- Chaubise Location in Koshi Province Chaubise Chaubise (Nepal)
- Coordinates: 26°52′26″N 87°26′08″E﻿ / ﻿26.87377°N 87.43562°E
- Province: Koshi Province
- District: Dhankuta
- Wards: 8
- Established: 10 March 2017
- Seat: Rajarani

Government
- • Type: Village Council
- • Chairperson: Mr. Rajkumar Chemjong (NCP)
- • Vice-chairperson: Mrs. Tanka Maya Pangmi (NCP)

Area
- • Total: 147.6 km^{2} (57.0 sq mi)
- Highest elevation: 2,350 m (7,710 ft)
- Lowest elevation: 250 m (820 ft)

Population (2011)
- • Total: 19,283
- • Density: 130.6/km^{2} (338.4/sq mi)
- Time zone: UTC+5:45 (Nepal Standard Time)
- Website: official website

= Chaubise Rural Municipality =

Chaubise (चौबिसे) is one of four rural municipalities (gaunpalika) in Dhankuta District of the Koshi Province of Nepal. Out of Dhankuta's seven municipalities, three are urban and four rural.

According to Ministry of Federal Affairs and Local Development, Chaubise has an area of 147.6 km2 and the total population of the municipality is 19283 as of Census of Nepal 2011. To form this new Rural Municipality 6 No. Budhabare, Mudebas, Kuruletenupa, Bodhe, Rajarani, Maunabuthuk and Basantatar were merged, which were previously all separate village development committees (local level administrative villages). Fulfilling the requirement of the new Constitution of Nepal 2015, Ministry of Federal Affairs and Local Development replaced all old VDCs and Municipalities into 753 new local level body (Municipality).

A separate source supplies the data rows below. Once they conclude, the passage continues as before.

(* ===== verification/Object.v ===== *)
(** * Content-addressed objects (storage/npkfs/object.rs)

    Blobs, trees and chunked files.  [postcard] and keyed BLAKE3 are libraries:
    the encoder, the decoder and the address function are arguments of the code
    that uses them.  The blob encoding the file writes and reads itself, the
    variant tag, a LEB128 length and the bytes, is modelled byte for byte. *)

From S2P Require Import Prelude Bytes.

Definition MAX_NAME_LEN : Z := 255.

Inductive EntryKind := File | Dir.
#[global] Instance entry_kind_eq_dec : EqDecision EntryKind.
Proof. solve_decision. Defined.

Record TreeEntry := mkTreeEntry {
  t_name : list byte;
  t_hash : list byte;
  t_kind : EntryKind;
  t_size : Z;
  t_mtime : Z;
  t_flags : Z }.
#[global] Instance tree_entry_eq_dec : EqDecision TreeEntry.
Proof. solve_decision. Defined.

Definition FLAG_CHUNKED : Z := 0x01.
Definition FLAG_BLOB : Z := 0x02.

Inductive Object :=
  | Blob (data : list byte)
  | Tree (entries : list TreeEntry)
  | Chunked (total_size : Z) (chunks : list (list byte)).

Inductive ObjectError := EEncode | EDecode | EInvalidName | ELocked.
Notation OR := (res ObjectError).

(** ** Names *)
Definition validate_name (name : list byte) : OR unit :=
  if bool_decide (name = []) || (MAX_NAME_LEN <? zlen name) then Err EInvalidName
  else if existsb (λ b, (bval b =? 0) || (bval b =? 47)) name then Err EInvalidName
  else Ok tt.

Fixpoint validate_all (l : list TreeEntry) : OR unit :=
  match l with
  | [] => Ok tt
  | e :: l => match validate_name (t_name e) with Ok _ => validate_all l | Err x => Err x | Panic => Panic end
  end.

(** [entries.sort_by(|a, b| a.name.cmp(&b.name))]: a stable sort, an entry goes
    before the ones that compare greater only. *)
Fixpoint insert_entry (e : TreeEntry) (l : list TreeEntry) : list TreeEntry :=
  match l with
  | [] => [e]
  | x :: l' => if bytes_ltb (t_name x) (t_name e) then x :: insert_entry e l' else e :: l
  end.
Definition sort_entries (l : list TreeEntry) : list TreeEntry := fold_right insert_entry [] l.

Definition tree_sorted (entries : list TreeEntry) : OR Object :=
  match validate_all entries with
  | Ok _ => Ok (Tree (sort_entries entries))
  | Err x => Err x
  | Panic => Panic
  end.

(** ** The blob encoding *)

(** [while x >= 0x80] of [encode_varint_u64]: the bytes written and their number;
    [fuel] rounds, of which ten are enough for a [u64]. *)
Fixpoint varint_loop (fuel : nat) (x i : Z) (buf : list byte) : option (list byte * Z) :=
  if 0x80 <=? x then
    match fuel with
    | O => None
    | S fuel =>
        buf ← splice buf i [byte_of (Z.lor (Z.land x 0x7F) 0x80)];
        varint_loop fuel (Z.shiftr x 7) (i + 1) buf
    end
  else
    buf ← splice buf i [byte_of x];
    Some (buf, i + 1).
Definition encode_varint_u64 (x : Z) (buf : list byte) : option (list byte * Z) := varint_loop 10 x 0 buf.
Definition varint_buf : list byte := replicate 10 x00.

Definition encode_blob (data : list byte) : option (list byte) :=
  '(varint, n) ← encode_varint_u64 (zlen data) varint_buf;
  v ← sub varint 0 n;
  Some ([x00] ++ v ++ data).

(** [(1..=10).find_map(..)], from [k] on. *)
Fixpoint find_len (fuel : nat) (k encoded : Z) (buf : list byte) : option (option Z) :=
  match fuel with
  | O => Some None
  | S fuel =>
      if encoded <? 1 + k then find_len fuel (k + 1) encoded buf
      else
        let n := encoded - (1 + k) in
        '(buf, len) ← encode_varint_u64 n buf;
        if len =? k then Some (Some n) else find_len fuel (k + 1) encoded buf
  end.
Definition blob_len_from_encoded (encoded : Z) : option (option Z) := find_len 10 1 encoded varint_buf.

(** The [loop] of [decode_blob_inplace]: the length and where the content starts. *)
Fixpoint prefix_loop (fuel : nat) (bytes : list byte) (len shift idx : Z) : OR (Z * Z) :=
  match fuel with
  | O => Panic
  | S fuel =>
      if (zlen bytes <=? idx) || (5 <? idx) then Err EDecode
      else
        match at_ bytes idx with
        | None => Panic
        | Some b =>
            let len := Z.lor len (u64 (Z.shiftl (Z.land (bval b) 0x7F) shift)) in
            let idx := idx + 1 in
            if Z.land (bval b) 0x80 =? 0 then Ok (len, idx)
            else
              let shift := shift + 7 in
              if 64 <=? shift then Err EDecode else prefix_loop fuel bytes len shift idx
        end
  end.

Definition decode_blob_inplace (bytes : list byte) : OR (list byte) :=
  match bytes with
  | [] => Err EDecode
  | b :: _ =>
      if negb (bval b =? 0) then Err EDecode
      else
        match prefix_loop 6 bytes 0 0 1 with
        | Ok (blob_len, prefix) =>
            if zlen bytes <? prefix + blob_len then Err EDecode
            else Ok (take (Z.to_nat blob_len) (drop (Z.to_nat prefix) bytes))
        | Err x => Err x
        | Panic => Panic
        end
  end.

(** ** The libraries

    [postcard::to_allocvec] and [from_bytes], and keyed BLAKE3 of a byte string,
    [None] while the disk is locked. *)
Class Codec := {
  to_allocvec : Object → option (list byte);
  from_bytes : list byte → option Object;
  object_address : list byte → option (list byte) }.

(** "No object here": [paths::EMPTY_ROOT]. *)
Definition EMPTY_ROOT : list byte := replicate 32 x00.

(** The variant index, which is the first byte of an encoding. *)
Definition tag (o : Object) : byte :=
  match o with Blob _ => x00 | Tree _ => x01 | Chunked _ _ => x02 end.

(** What the code relies on.  Postcard's wire format is documented: the variant's
    index first, a blob as [encode_blob] writes it, and decoding inverts encoding.
    The disk is unlocked, and BLAKE3 is taken to be free of collisions: an address
    names one content and none is the empty root's. *)
Class CodecOk `{Codec} := {
  from_bytes_to_allocvec o b : to_allocvec o = Some b → from_bytes b = Some o;
  encode_total o : (∀ d, o = Blob d → zlen d < 2 ^ 35) → is_Some (to_allocvec o);
  encode_wire d : zlen d < 2 ^ 35 → to_allocvec (Blob d) = encode_blob d;
  encode_tag o b : to_allocvec o = Some b → ∃ l, b = tag o :: l;
  address_total b : is_Some (object_address b);
  address_inj b b' h : object_address b = Some h → object_address b' = Some h → b = b';
  address_nonzero b : object_address b ≠ Some EMPTY_ROOT }.

Section library.
Context `{Codec}.

Definition encode (o : Object) : OR (list byte) :=
  match to_allocvec o with Some b => Ok b | None => Err EEncode end.
Definition decode (b : list byte) : OR Object :=
  match from_bytes b with Some o => Ok o | None => Err EDecode end.
Definition hash (o : Object) : OR (list byte) :=
  match encode o with
  | Ok b => match object_address b with Some h => Ok h | None => Err ELocked end
  | Err x => Err x
  | Panic => Panic
  end.
Definition encode_and_hash (o : Object) : OR (list byte * list byte) :=
  match encode o with
  | Ok b => match object_address b with Some h => Ok (b, h) | None => Err ELocked end
  | Err x => Err x
  | Panic => Panic
  end.

(** The three [update]s hash the concatenation; [None] from the address hasher
    comes before anything is written to it. *)
Definition blob_content_hash (data : list byte) : option (option (list byte)) :=
  '(varint, n) ← encode_varint_u64 (zlen data) varint_buf;
  v ← sub varint 0 n;
  Some (object_address ([x00] ++ v ++ data)).
End library.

The Gaunpalika is divided into 8 wards and Rajarani, Dhankuta is the headquarter of this newly formed rural municipality.

==Demographics==
At the time of the 2011 Nepal census, Chaubise Rural Municipality had a population of 19,283. Of these, 32.6% spoke Limbu, 29.0% Nepali, 15.8% Magar, 7.8% Yakkha, 6.2% Tamang, 3.9% Yamphu, 2.1% Rai, 0.6% Majhi, 0.4% Newar, 0.3% Bantawa, 0.2% Bhujel, 0.2% Gurung, 0.2% Maithili, 0.1% Chamling, 0.1% Sanskrit, 0.1% Tharu and 0.4% other languages as their first language.

In terms of ethnicity/caste, 33.6% were Limbu, 15.9% Magar, 11.5% Chhetri, 8.8% Yakkha, 6.5% Tamang, 4.6% Hill Brahmin, 3.6% Rai, 3.5% Kami, 3.3% Yamphu, 3.2% Newar, 1.7% Damai/Dholi, 1.2% Majhi, 0.7% Sanyasi/Dasnami, 0.5% Gurung, 0.5% Sarki, 0.4% Gharti/Bhujel, 0.1% Badi, 0.1% Tharu and 0.4% others.

In terms of religion, 45.9% were Kirati, 33.2% Hindu, 18.5% Buddhist, 1.6% Christian, 0.1% Prakriti and 0.7% others.

In terms of literacy, 73.8% could read and write, 1.9% could only read and the remaining 24.3% could neither read nor write.